### Provided entries
(* ===== verification/Prepare.v ===== *)
(** * The generated configuration

    [prepareUnifiedConfig] and [migrateLegacyRoutes] of [dashboard/config.go]:
    the files for the gateway, the session core, the companions and the shell
    environment of the dashboard that are derived from [proxie.ini], written
    one after the other. *)

From S2P Require Import Prelude GoStrings GoCrypto Ini Topology Config DefaultConfig Files Ledger Bridge.

(** ** Derived values *)

Definition is_full_proxy (b : backendDefinition) : bool := String.eqb (ConnectionMode b) "full_proxy".

Definition default_companion_secret (getenv : string -> string) (d : iniDocument) : string :=
  resolveConfigValue getenv (get d "companion" "default_secret" "env:COMPANION_SHARED_SECRET").

(** The secret of a backend: its own, or the default one. *)
Definition backend_secret (getenv : string -> string) (d : iniDocument) (b : backendDefinition) : string :=
  let secret := resolveConfigValue getenv (mget (section d ("backend." +:+ ID b)) "companion_secret") in
  if String.eqb secret "" then default_companion_secret getenv d else secret.

Definition companion_lines (getenv : string -> string) (d : iniDocument) (t : topologyConfig) : list string :=
  ("default=" +:+ default_companion_secret getenv d)
  :: map (fun b => ID b +:+ "=" +:+ backend_secret getenv d b) (Backends t).

Definition transparent (t : topologyConfig) : list backendDefinition :=
  List.filter (fun b => negb (is_full_proxy b)) (Backends t).
Definition full_proxy (t : topologyConfig) : list backendDefinition := List.filter is_full_proxy (Backends t).

Definition gateway_entry (b : backendDefinition) : string :=
  join "|" [ID b; Host b; itoa (BackendPort b); format_bool (Fallback b); Profile b; format_bool (Enabled b)].
Definition gateway_routes (t : topologyConfig) : list string :=
  flat_map (fun b => if 0 <? PublicPort b then [itoa (PublicPort b) +:+ "|" +:+ ID b] else []) (transparent t).
Definition full_proxy_ports (t : topologyConfig) : list string :=
  flat_map (fun b => if Enabled b && (0 <? PublicPort b) then [itoa (PublicPort b)] else []) (full_proxy t).

(** The gateway only knows transparent backends, so its primary is one of them. *)
Definition gatewayPrimary (t : topologyConfig) : string :=
  if (0 <? Z.of_nat (length (transparent t))) then
    if existsb (fun b => negb (is_full_proxy b) && String.eqb (ID b) (PrimaryBackend t)) (Backends t)
    then PrimaryBackend t
    else match find_first (fun b => negb (is_full_proxy b)) (Backends t) with
         | Some b => ID b
         | None => PrimaryBackend t
         end
  else PrimaryBackend t.

Definition gatewayTopology (t : topologyConfig) : topologyConfig :=
  mkTopology topologySchemaVersion (gatewayPrimary t) (RoutingMode t) (transparent t).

### Exercise directions
Of the entries listed above, reproduce only the lines starting at the line containing "then PrimaryBackend t" and ending at the line containing "else PrimaryBackend t.". Include both, exactly as they stand.

### Response area
    then PrimaryBackend t
    else match find_first (fun b => negb (is_full_proxy b)) (Backends t) with
         | Some b => ID b
         | None => PrimaryBackend t
         end
  else PrimaryBackend t.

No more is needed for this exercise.